A gentleman in a downstairs apartment who lost his home in one of the fires, has large pots and plants out in front of his patio. They are still there, look nice and so I assume management doesn't care. A bunch of tools run your place. Sadly.


----------



## hollydolly (Apr 28, 2022)

Murrmurr said:


> Yep, you got it.
> 
> One exception: if you buy a home in a community that has a homeowner's association (HOA), there are rules like what color you can paint your house, rules about trash and lawncare, even about keeping your garage door closed.


we don't have HOA's here but we do on our gated community in Spain, although not as strict as those I read about ion the USA.. the only thing we have to do in our house in Spain is to have the house the same colour as the rest..white.. and they did try and make a rule that everyone had to have the same colour sunshades and awnings, but no-one was paying any attention, and refused to do it... even after we were threatened with a community Fine.. we just dared them to do it...

There more rules with regard to the community pool than the houses tbh, and we generally abide by those for everyone's safety


----------



## Remy (Apr 28, 2022)

GoneFishin said:


> As you can see pretty much everything
> 
> 
> 
> ...


After years of working and always trying to do my job right, while I've watched other's who didn't, I'm getting pretty confident that this is where I may end up.


----------



## Jules (Apr 28, 2022)

hollydolly said:


> and we generally abide by those for everyone's safety


Sometimes rules do make sense.  It’s a fine line.


----------



## oldpeculier (Apr 28, 2022)

Gutter leaf guards. A project to be completed before fall.


----------



## Homeschoolie (Apr 28, 2022)

An android maid that cleans exactly like I tell it and then goes to its spot and turns off until I need it again. As soon as inventors/scientists invent/perfect this, I want one.


----------



## Autumn72 (Apr 28, 2022)

Alligatorob said:


> I can live with the gators, they usually only eat dogs and small children...

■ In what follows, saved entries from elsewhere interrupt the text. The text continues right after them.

(* ===== verification/Xid.v ===== *)
(** * Xid: transaction identifiers ([handler.h], [log_event.h])

    [xid_t] identifies a distributed transaction: a format number and two
    identifiers of up to 64 bytes each, kept one after the other in one array.
    Transactions of the server itself have a number, which is packed into the
    first identifier.  The binary log holds identifiers as text, which
    [serialize_xid] prints into a buffer that its caller provides.

    [W] is the number of bits of [long]; [server_id] and the table of digits are
    defined outside the headers.  The machine stores integers low byte first. *)

From stdpp Require Import base numbers list.
From Stdlib Require Import ZArith Lia.
From S2P Require Import Prelude ByteOrder ByteMem.

Local Open Scope Z_scope.

(** ** The identifier *)

(* [handler.h:817-817 XIDDATASIZE] *)
Definition XIDDATASIZE : Z := 128.
(* [handler.h:812-812 MYSQL_XID_PREFIX] *)
Definition MYSQL_XID_PREFIX : bytes := [77; 121; 83; 81; 76; 88; 105; 100].
(* [handler.h:813-813 MYSQL_XID_PREFIX_LEN] *)
Definition MYSQL_XID_PREFIX_LEN : Z := 8.

(* [handler.h:832-836 xid_t] *)
Record xid_t := Xid { formatID : Z; gtrid_length : Z; bqual_length : Z; data : bytes }.

(** [memcmp] of [n] bytes, [memcpy] from a source of which [n] bytes are read. *)
Definition same_bytes (a b : bytes) (n : Z) : option bool :=
  if (0 <=? n) && (n <=? Z.of_nat (length a)) && (n <=? Z.of_nat (length b))
  then Some (bool_decide (take (Z.to_nat n) a = take (Z.to_nat n) b)) else None.
Definition first_bytes (a : bytes) (n : Z) : option bytes :=
  if (0 <=? n) && (n <=? Z.of_nat (length a)) then Some (take (Z.to_nat n) a) else None.

Section code.
Variables (W : Z) (server_id : Z).

Definition sizeof_long : Z := W / 8.
(** after a reset, a transaction counts as having created or dropped a temporary table,
    waited, or run DDL exactly when it was marked so since, whatever else it was marked with
    and in whatever order. *)
Theorem unsafe_rollback_marks t ks :
  let t' := foldl do_mark (trans_reset t) ks in
  has_created_dropped_temp_table t' = bool_decide (MarkCreated ∈ ks \/ MarkDropped ∈ ks) /\
  trans_did_wait t' = bool_decide (MarkWait ∈ ks) /\ trans_did_ddl t' = bool_decide (MarkDDL ∈ ks) /\
  ha_list t' = ha_list t /\ modified_non_trans_table t' = false.
Proof.
  assert (H : forall ks t0 k0, m_unsafe_rollback_flags t0 = flags_of k0 ->
    m_unsafe_rollback_flags (foldl do_mark t0 ks) = flags_of (reverse ks ++ k0) /\
    ha_list (foldl do_mark t0 ks) = ha_list t0 /\ modified_non_trans_table (foldl do_mark t0 ks) = modified_non_trans_table t0).
  { clear. intros ks. induction ks as [| k ks IH]; intros t0 k0 E; [done |]. cbn [foldl]. rewrite reverse_cons, <- app_assoc.
    destruct (IH (do_mark t0 k) (k :: k0)) as (H1 & H2 & H3); [by apply flags_step |]. rewrite H1, H2, H3. by destruct k. }
  cbn zeta. destruct (H ks (trans_reset t) []) as (E & -> & ->); [done |]. rewrite app_nil_r in E.
  unfold has_created_dropped_temp_table, trans_did_wait, trans_did_ddl. rewrite E, bool_decide_or. unfold flags_of.
  rewrite !(bool_decide_ext (_ ∈ reverse ks) _ (elem_of_reverse _ _)).
  repeat case_bool_decide; done.
Qed.
(* ===== verification/IntervalList.v ===== *)
(** * IntervalList: auto-increment intervals and LAST_INSERT_ID ([structs.h], [sql_class.h])

    A statement that generates auto-increment values reserves them in intervals.
    The list of the reserved intervals goes to the binary log; the list of forced
    ones comes from there (or from SET INSERT_ID) and is consumed by the statement.
    An interval knows its first value, how many values it has and the value behind
    the last; the increment is known to the users of the class.

    Objects are at addresses, 0 is NULL; a freed object is gone.  [append] is
    compiled elsewhere: the class [IntervalsAppend] has the two laws that the
    inline code and its users rely on. *)

From stdpp Require Import base numbers list gmap.
From Stdlib Require Import ZArith Lia.
From S2P Require Import Prelude.

Local Open Scope Z_scope.

(* [my_global.h:812-812 ULONGLONG_MAX] *)
Definition ULONGLONG_MAX : Z := 2 ^ 64 - 1.

(** ** Discrete_interval *)

(* [structs.h:393-399 Discrete_interval] *)
Record Discrete_interval := Interval { interval_min : Z; interval_values : Z; interval_max : Z; next : Z }.

(* [structs.h:400-405 replace] *)
Definition replace (i : Discrete_interval) (start val incr : Z) : Discrete_interval :=
  Interval start val (if val =? ULONGLONG_MAX then val else u64 (start + u64 (val * incr))) (next i).
(* [structs.h:406-407 Discrete_interval(start, val, incr)] *)
Definition mk_interval (start val incr : Z) : Discrete_interval := replace (Interval 0 0 0 0) start val incr.
(* [structs.h:408-408 Discrete_interval()] *)
Definition mk_empty_interval : Discrete_interval := replace (Interval 0 0 0 0) 0 0 0.
(* [structs.h:409-409 Discrete_interval::minimum] *)
Definition minimum (i : Discrete_interval) : Z := interval_min i.
(* [structs.h:410-410 values] *)
Definition values (i : Discrete_interval) : Z := interval_values i.
(* [structs.h:411-411 Discrete_interval::maximum] *)
Definition maximum (i : Discrete_interval) : Z := interval_max i.
(* [structs.h:417-433 merge_if_contiguous] *)
Definition merge_if_contiguous (i : Discrete_interval) (start val incr : Z) : bool * Discrete_interval :=
  if interval_max i =? start then
    (false,
     if val =? ULONGLONG_MAX then Interval (interval_min i) val val (next i)
     else Interval (interval_min i) (u64 (interval_values i + val)) (u64 (start + u64 (val * incr))) (next i))
  else (true, i).

(** ** Discrete_intervals_list *)

Abbreviation intervals := (gmap Z Discrete_interval).

(* [structs.h:437-448 Discrete_intervals_list] *)
Record Discrete_intervals_list := Ilist { head : Z; tail : Z; current : Z; elements : Z }.
(* ===== verification/SecValue.v ===== *)
(** * SecValue: seconds with a fraction ([Sec6], [Sec9], [VSec9], [Sec6_add] of [sql_type.h])

    A [Sec6] is a sign, seconds and microseconds; a [Sec9] has nanoseconds beyond
    them.  Decimal and double values become such numbers in functions that are
    compiled into the server: [SecMembers].  A failing assertion has no result. *)

From stdpp Require Import base numbers list option.
From Stdlib Require Import ZArith Lia.
From S2P Require Import Prelude SqlInt DateMode MyTime TimeLib.

Local Open Scope Z_scope.
Local Open Scope dbug_scope.

(** [long] and [unsigned long]. *)
Definition long `{TimeLib} (z : Z) : Z := swrap long_bits z.
Definition ulong `{TimeLib} (z : Z) : Z := wrap long_bits z.

Module Sec6.
(* [sql_type.h:437-443 Sec6] *)
Record t := Mk { m_sec : Z; m_usec : Z; m_neg : bool; m_truncated : bool }.

Definition set_usec (this : t) (u : Z) : t := Mk (m_sec this) u (m_neg this) (m_truncated this).

(* [sql_type.h:446-452 Sec6::make_from_int] *)
Definition make_from_int (nr : Longlong_hybrid) : option t :=
  s ← SqlInt.abs nr; Some (Mk s 0 (SqlInt.neg nr) false).
(* [sql_type.h:453-456 Sec6::reset] *)
Definition reset : t := Mk 0 0 false false.
(* [sql_type.h:480-483 Sec6::Sec6(Longlong_hybrid)] *)
Definition of_longlong_hybrid (nr : Longlong_hybrid) : option t := make_from_int nr.
(* [sql_type.h:484-487 Sec6::Sec6(longlong, bool)] *)
Definition of_longlong (nr : Z) (unsigned_val : bool) : option t := make_from_int (mk_Longlong_hybrid nr unsigned_val).
(* [sql_type.h:488-488 Sec6::neg] *)
Definition neg (this : t) : bool := m_neg this.
(* [sql_type.h:489-489 Sec6::truncated] *)
Definition truncated (this : t) : bool := m_truncated this.
(* [sql_type.h:490-490 Sec6::sec] *)
Definition sec (this : t) : Z := m_sec this.
End Sec6.
(* [sql_type.h:987-997 Temporal::ascii_to_datetime_or_date_or_time] *)
Definition ascii_to_datetime_or_date_or_time (t : MYSQL_TIME) (st : MYSQL_TIME_STATUS) (str : text) (fuzzydate : date_t)
    : option (bool * MYSQL_TIME * MYSQL_TIME_STATUS) :=
  let '(rc, t, st) := str_to_datetime_or_date_or_time str t (text_flags fuzzydate) st TIME_MAX_HOUR (2 ^ 32 - 1) in
  ASSERT negb rc || negb (warnings st =? 0) ;; Some (rc, t, st).

(* [sql_type.h:998-1008 Temporal::ascii_to_datetime_or_date] *)
Definition ascii_to_datetime_or_date (t : MYSQL_TIME) (st : MYSQL_TIME_STATUS) (str : text) (fuzzydate : date_t)
    : option (bool * MYSQL_TIME * MYSQL_TIME_STATUS) :=
  ASSERT negb (has_flag fuzzydate (TIME_TIME_ONLY enum_signed)) ;;
  let '(rc, t, st) := str_to_datetime_or_date str t (text_flags fuzzydate) st in
  ASSERT negb rc || negb (warnings st =? 0) ;; Some (rc, t, st).

(* [sql_type.h:959-969 Temporal::ascii_to_temporal] *)
Definition ascii_to_temporal (t : MYSQL_TIME) (st : MYSQL_TIME_STATUS) (str : text) (mode : date_t)
    : option (bool * MYSQL_TIME * MYSQL_TIME_STATUS) :=
  if conv_bool (and_date_conv enum_signed mode (conv_or enum_signed (TIME_INTERVAL_hhmmssff enum_signed) (TIME_INTERVAL_DAY enum_signed)))
  then ascii_to_datetime_or_date_or_interval_DDhhmmssff t st str mode
  else if has_flag mode (TIME_TIME_ONLY enum_signed) then ascii_to_datetime_or_date_or_time t st str mode
  else ascii_to_datetime_or_date t st str mode.
Lemma civil_dated_ok t : dated_ok (civil_dated t).
Proof.
  unfold civil_dated. destruct (_ && _) eqn:E; [| by left]. right. apply andb_true_iff in E as [E Et%negb_true_iff%bool_decide_eq_false].
  pose proof (civil_item_ok t) as H. unfold civil_item in H. rewrite E in H.
  destruct H as [H | [H | [H _ _ _]]]; [| done | done]. unfold civil_valid in E. rewrite H in E. by rewrite andb_false_r in E.
Qed.

Lemma civil_Datetime_ok t : datetime_value_ok (civil_Datetime t).
Proof.
  unfold civil_Datetime. destruct (civil_dated_ok t) as [E | [Hty Hng Hm]].
  - rewrite bool_decide_true by done. by left.
  - rewrite bool_decide_false by (destruct Hty; congruence). right. split; [| done]. constructor; [by right | done |].
    destruct Hm as [? ? ? ? []]. by constructor; [.. | constructor].
Qed.

#[export] Instance civil_date_laws : DateMemberLaws civil_date_members.
Proof.
  assert (Hr : forall t w ns, is_DATE t -> time_type t = MYSQL_TIMESTAMP_DATETIME -> nsec_ok ns -> datetime_value_ok (civil_round t w ns).1.2).
  { intros t w ns Ht E Hn. pose proof (civil_round_ok t w ns Hn (date_mmssff _ (DATE_members _ Ht))) as H.
    destruct (civil_round t w ns) as [[rc t'] w']. destruct H as (_ & Hm & Hs). right. split; [by apply (same_hour_ok t t' Hs Hm) |].
    injection Hs as _ _ _ _ _ Ety. cbn. congruence. }
  constructor; cbn; try (intros; by apply Hr).
  - intros; apply civil_dated_ok.
  - intros t thd st str md. pose proof (civil_datetime_ok (Z.abs str) 0 t 0 0) as H.
    destruct (civil_datetime _ _ _ _ _) as [[r t'] w]. intros Er%Z.eqb_neq. destruct H as [[? _] | [_ ?]]; [time_lia | done | done].
  - intros t thd dec w [Hty Hng [Hy Hm Hd Hh [Hi Hs Hp]]] E Hdec. right. destruct (truncated_ok (second_part t) dec Hp Hdec) as [H1 H2].
    split; [| by split]. constructor; [by right | done |]. constructor; cbn; [done.. | constructor; cbn; time_lia].
  - intros; apply civil_Datetime_ok.
Qed.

That reminds me of the man who had a nature show on TV that died by it. So what killed him? A gator. How.


----------



## JonSR77 (Apr 28, 2022)

1) Pet cougar as guard dog.

2) Three highly trained cartel sicarios as enforcers for all the idiot kids who do idiot stuff when they pass by the house.

see how much they like it, when they are kidnapped and taken to a remote desert in Mexico, where they will be forced to work as slaves...

3) more chocolate

4) Buckets of gold bullion

5) Magic dust that transforms me into a Superman with Superman powers (but no weakness to Kryptonite), so that I can take over the world and force everyone to wear lime green shirts with orange pants (a secret wish of mine).

6) comfortable slippers.


----------



## Autumn72 (Apr 28, 2022)

Homeschoolie said:


> An android maid that cleans exactly like I tell it and then goes to its spot and turns off until I need it again. As soon as inventors/scientists invent/perfect this, I want one.


You're  talking about my favorite  cartoon.
THE Jetson's
The c scientists c are working on a few robots that look real human.
I'm sure you all h Ave seen this by now.


----------



## katlupe (May 31, 2022)

Jules said:


> Sometimes rules do make sense.  It’s a fine line.


Yes, they do. Usually a rule is made due to a tenant causing a situation that had to be repaired and cost money. 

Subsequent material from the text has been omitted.